Prove that $\phi=\frac{13}{8} + \sum \limits_{n=0}^{\infty}\frac{(-1)^{(n+1)}(2n+1)!}{n!\,(n+2)!\,4^{(2n+3)}}$.

Question

Prove that $$\phi=\dfrac{13}{8} + \sum \limits_{n=0}^{\infty}\dfrac{(-1)^{(n+1)}(2n+1)!}{n!\,(n+2)!\,4^{(2n+3)}}$$,where $\phi$ is the golden ratio ($\approx1.6180$).

Evaluating the first few few partial sums makes it obvious that the expression approaches $\approx 1.61$ as the limit of the infinite sum is $\approx -0.007$. But is there any algebraic method to prove the same ?

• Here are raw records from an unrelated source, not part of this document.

Definition coda_append_page_content (sdk : Sdk)
    (docId pageIdOrName content : string) : Async Server.CallToolResult :=
  try_catch
    (let* data := await send sdk
        (UpdatePage docId pageIdOrName None
           (Some {| insertionMode := "append"; cu_format := "markdown";
                    cu_content := content |})) in
     ret (Server.stringified data))
    (fun error =>
       bind (to_string error)
            (fun text => ret (Server.failure ("Failed to append page content: " ++ text)))).

Definition coda_rename_page (sdk : Sdk) (docId pageIdOrName newName : string)
  : Async Server.CallToolResult :=
  try_catch
    (let* data := await send sdk
        (UpdatePage docId pageIdOrName (Some newName) None) in
     ret (Server.stringified data))
    (fun error =>
       bind (to_string error)
            (fun text => ret (Server.failure ("Failed to rename page: " ++ text)))).

Definition coda_resolve_link (sdk : Sdk) (url : string) : Async Server.CallToolResult :=
  try_catch
    (let* data := await send sdk (ResolveBrowserLink url) in
     ret (Server.stringified data))
    (fun error =>
       bind (to_string error)
            (fun text => ret (Server.failure ("Failed to resolve link: " ++ text)))).

Definition coda_list_rows (sdk : Sdk) (docId tableIdOrName : string)
    (query : option string) (sortBy : option RowSort)
    (valueFormat : option ValueFormat) (visibleOnly : option bool)
    (limit : option Z) (pageToken : option string) : Async Server.CallToolResult :=
  try_catch
    (let* data := await send sdk
        (ListRows docId tableIdOrName query sortBy valueFormat visibleOnly
                  limit pageToken) in
     ret (Server.stringified data))
    (fun error =>
       bind (to_string error)
            (fun text => ret (Server.failure ("Failed to list rows: " ++ text)))).

Definition coda_update_row (sdk : Sdk) (docId tableIdOrName rowIdOrName : string)
    (cells : list Cell) (disableParsing : option bool) : Async Server.CallToolResult :=
  try_catch
    (let* data := await send sdk
        (UpdateRow docId tableIdOrName rowIdOrName cells disableParsing) in
     ret (Server.stringified data))
    (fun error =>
       bind (to_string error)
            (fun text => ret (Server.failure ("Failed to update row: " ++ text)))).

Definition coda_upsert_rows (sdk : Sdk) (docId tableIdOrName : string)
    (rows : list Row) (keyColumns : option (list string))
    (disableParsing : option bool) : Async Server.CallToolResult :=
  try_catch
    (let* data := await send sdk
        (UpsertRows docId tableIdOrName rows keyColumns disableParsing) in
     ret (Server.stringified data))
    (fun error =>
       bind (to_string error)
            (fun text => ret (Server.failure ("Failed to upsert rows: " ++ text)))).

Definition coda_list_tables (sdk : Sdk) (docId : string) (limit : option Z)
    (pageToken : option string) (sortBy : option TableSort)
    (tableTypes : option (list TableType)) : Async Server.CallToolResult :=
  try_catch
    (let* data := await send sdk
        (ListTables docId limit pageToken sortBy tableTypes) in
     ret (Server.stringified data))
    (fun error =>
       bind (to_string error)
            (fun text => ret (Server.failure ("Failed to list tables: " ++ text)))).

Definition coda_get_table (sdk : Sdk) (docId tableIdOrName : string)
  : Async Server.CallToolResult :=
  try_catch
    (let* data := await send sdk (GetTable docId tableIdOrName) in
     ret (Server.stringified data))
    (fun error =>
       bind (to_string error)
            (fun text => ret (Server.failure ("Failed to get table: " ++ text)))).

Definition coda_list_columns (sdk : Sdk) (docId tableIdOrName : string)
    (limit : option Z) (pageToken : option string) (visibleOnly : option bool)
  : Async Server.CallToolResult :=
  try_catch
    (let* data := await send sdk
        (ListColumns docId tableIdOrName limit pageToken visibleOnly) in
     ret (Server.stringified data))
    (fun error =>
       bind (to_string error)
            (fun text => ret (Server.failure ("Failed to list columns: " ++ text)))).

Definition coda_get_column (sdk : Sdk)
    (docId tableIdOrName columnIdOrName : string) : Async Server.CallToolResult :=
  try_catch
    (let* data := await send sdk (GetColumn docId tableIdOrName columnIdOrName) in
     ret (Server.stringified data))
    (fun error =>
       bind (to_string error)
            (fun text => ret (Server.failure ("Failed to get column: " ++ text)))).

Definition coda_get_row (sdk : Sdk) (docId tableIdOrName rowIdOrName : string)
    (valueFormat : option ValueFormat) (useColumnNames : option bool)
  : Async Server.CallToolResult :=
  try_catch
    (let* data := await send sdk
        (GetRow docId tableIdOrName rowIdOrName valueFormat useColumnNames) in
     ret (Server.stringified data))
    (fun error =>
       bind (to_string error)
            (fun text => ret (Server.failure ("Failed to get row: " ++ text)))).

Definition coda_delete_row (sdk : Sdk) (docId tableIdOrName rowIdOrName : string)
  : Async Server.CallToolResult :=
  try_catch
    (let* data := await send sdk (DeleteRow docId tableIdOrName rowIdOrName) in
     ret (Server.stringified data))
    (fun error =>
       bind (to_string error)
            (fun text => ret (Server.failure ("Failed to delete row: " ++ text)))).

Definition coda_delete_rows (sdk : Sdk) (docId tableIdOrName : string)
    (rowIds : list string) : Async Server.CallToolResult :=
  try_catch
    (let* data := await send sdk (DeleteRows docId tableIdOrName rowIds) in
     ret (Server.stringified data))
    (fun error =>
       bind (to_string error)
            (fun text => ret (Server.failure ("Failed to delete rows: " ++ text)))).

Definition coda_push_button (sdk : Sdk)
    (docId tableIdOrName rowIdOrName columnIdOrName : string)
  : Async Server.CallToolResult :=
  try_catch
    (let* data := await send sdk
        (PushButton docId tableIdOrName rowIdOrName columnIdOrName) in
     ret (Server.stringified data))
    (fun error =>
       bind (to_string error)
            (fun text => ret (Server.failure ("Failed to push button: " ++ text)))).

(** *** Relating the two layers *)

(** The [createPage] request of [coda_duplicate_page], which passes no
    [parentPageId], as a request of this layer. *)
Definition of_duplicate_request (o : Server.CreatePageOptions) : Request :=
  CreatePage (Server.cp_docId o) (Server.cp_name o) None
             (Server.cp_type o) (Server.cp_format o) (Server.cp_content o).

(** An SDK that resolves every request with [data], and one that throws [e]
    on every request. *)
Definition sdk_resolving (data : string) : Sdk :=
  fun _ => inr (Some data).
Definition sdk_throwing (e : Thrown) : Sdk := fun _ => inl e.

End Tools.

(* ================================================================== *)
(** ** Facts about the JavaScript primitives *)
(* ================================================================== *)

Module JsFacts.

Import Js.
Local Open Scope nat_scope.
Local Open Scope string_scope.

Lemma split_lines_nonempty (s : string) : split_lines s <> [].
Proof.
  destruct s as [|c rest]; simpl; [discriminate|].
  destruct (c =? LF)%char; [discriminate|].
  assert (K : push_char c (split_lines rest) <> [])
    by (unfold push_char; destruct (split_lines rest); discriminate).
  destruct (c =? CR)%char; [|exact K].
  destruct rest as [|c' rest']; [exact K|].
  destruct (c' =? LF)%char; [discriminate|exact K].
Qed.

Lemma join_cons (sep x : string) (xs : list string) :
  xs <> [] -> join sep (x :: xs) = x ++ sep ++ join sep xs.
Proof. destruct xs; [congruence|reflexivity]. Qed.

Lemma join_push_char (sep : string) (c : ascii) (ps : list string) :
  ps <> [] -> join sep (push_char c ps) = String c (join sep ps).
Proof.
  destruct ps as [|p [|q qs]]; [congruence| |]; intros _; reflexivity.
Qed.

(** Strong induction on strings: a property that holds for a string as soon
    as it holds for every shorter one holds for all. *)
Lemma string_length_ind (P : string -> Prop) :
  (forall s, (forall t, String.length t < String.length s -> P t) -> P s) ->
  forall s, P s.
Proof.
  intros step s.
  remember (String.length s) as n eqn:E.
  revert s E. induction n as [n IH] using lt_wf_ind.
  intros s ->. apply step. intros t Ht. exact (IH _ Ht t eq_refl).
Qed.

(** Splitting on line boundaries and joining with a line feed only replaces
    each [\r\n] by [\n]. *)
Lemma join_split_lines (s : string) :
  join (String LF "") (split_lines s) = normalize_newlines s.
Proof.
  induction s as [s IH] using string_length_ind.
  destruct s as [|c rest]; [reflexivity|].
  assert (Hrest : join (String LF "") (split_lines rest) = normalize_newlines rest)
    by (apply IH; simpl; lia).
  assert (Hkeep : join (String LF "") (push_char c (split_lines rest))
                  = String c (normalize_newlines rest))
    by (rewrite join_push_char by apply split_lines_nonempty; now rewrite Hrest).
  simpl split_lines. simpl normalize_newlines.
  destruct (c =? LF)%char eqn:Elf.
  - apply Ascii.eqb_eq in Elf. subst c. simpl (_ =? _)%char. cbv iota.
    rewrite join_cons by apply split_lines_nonempty. now rewrite Hrest.
  - destruct (c =? CR)%char eqn:Ecr; [|exact Hkeep].
    destruct rest as [|c' rest'].
    + reflexivity.
    + destruct (c' =? LF)%char eqn:Elf'; [|exact Hkeep].
      rewrite join_cons by apply split_lines_nonempty.
      rewrite (IH rest') by (simpl; lia). reflexivity.
Qed.

(** A content without carriage returns is left as it is. *)
Lemma normalize_newlines_no_CR (s : string) :
  (forall c, c = CR -> ~ In c (list_ascii_of_string s)) ->
  normalize_newlines s = s.
Proof.
  induction s as [|c rest IH]; intros H; [reflexivity|].
  simpl. destruct (c =? CR)%char eqn:E.
  - apply Ascii.eqb_eq in E. exfalso. apply (H c E). simpl. now left.
  - f_equal. apply IH. intros c' Hc' Hin. apply (H c' Hc'). simpl. now right.
Qed.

Stirling's approximation seems to work a little but not much as the limit of the sum has to calculated and not the limit of the fraction. If there is no other known way than Stirling's, how should I properly implement it ? I have tried my best, but there does not seem any way out. As far as I think, only numerical method will help here.

Answer 1

Hint. One may recall that $$\begin{eqnarray*} 2\sum_{n=1}^\infty (-1)^n {2n\choose n}u^{n} &=& \frac{2}{\sqrt{1+4u}} - 2, \qquad |u|<1/4, \end{eqnarray*}$$ then integrating gives $$ 4\sum \limits_{n=0}^{\infty}\dfrac{(-1)^{(n+1)}(2n+1)!}{n!\,(n+2)!}\cdot \,u^{n+2}=\sqrt{1+4u}-2u-1 $$ and one may conclude with $u=\dfrac1{4^2}$.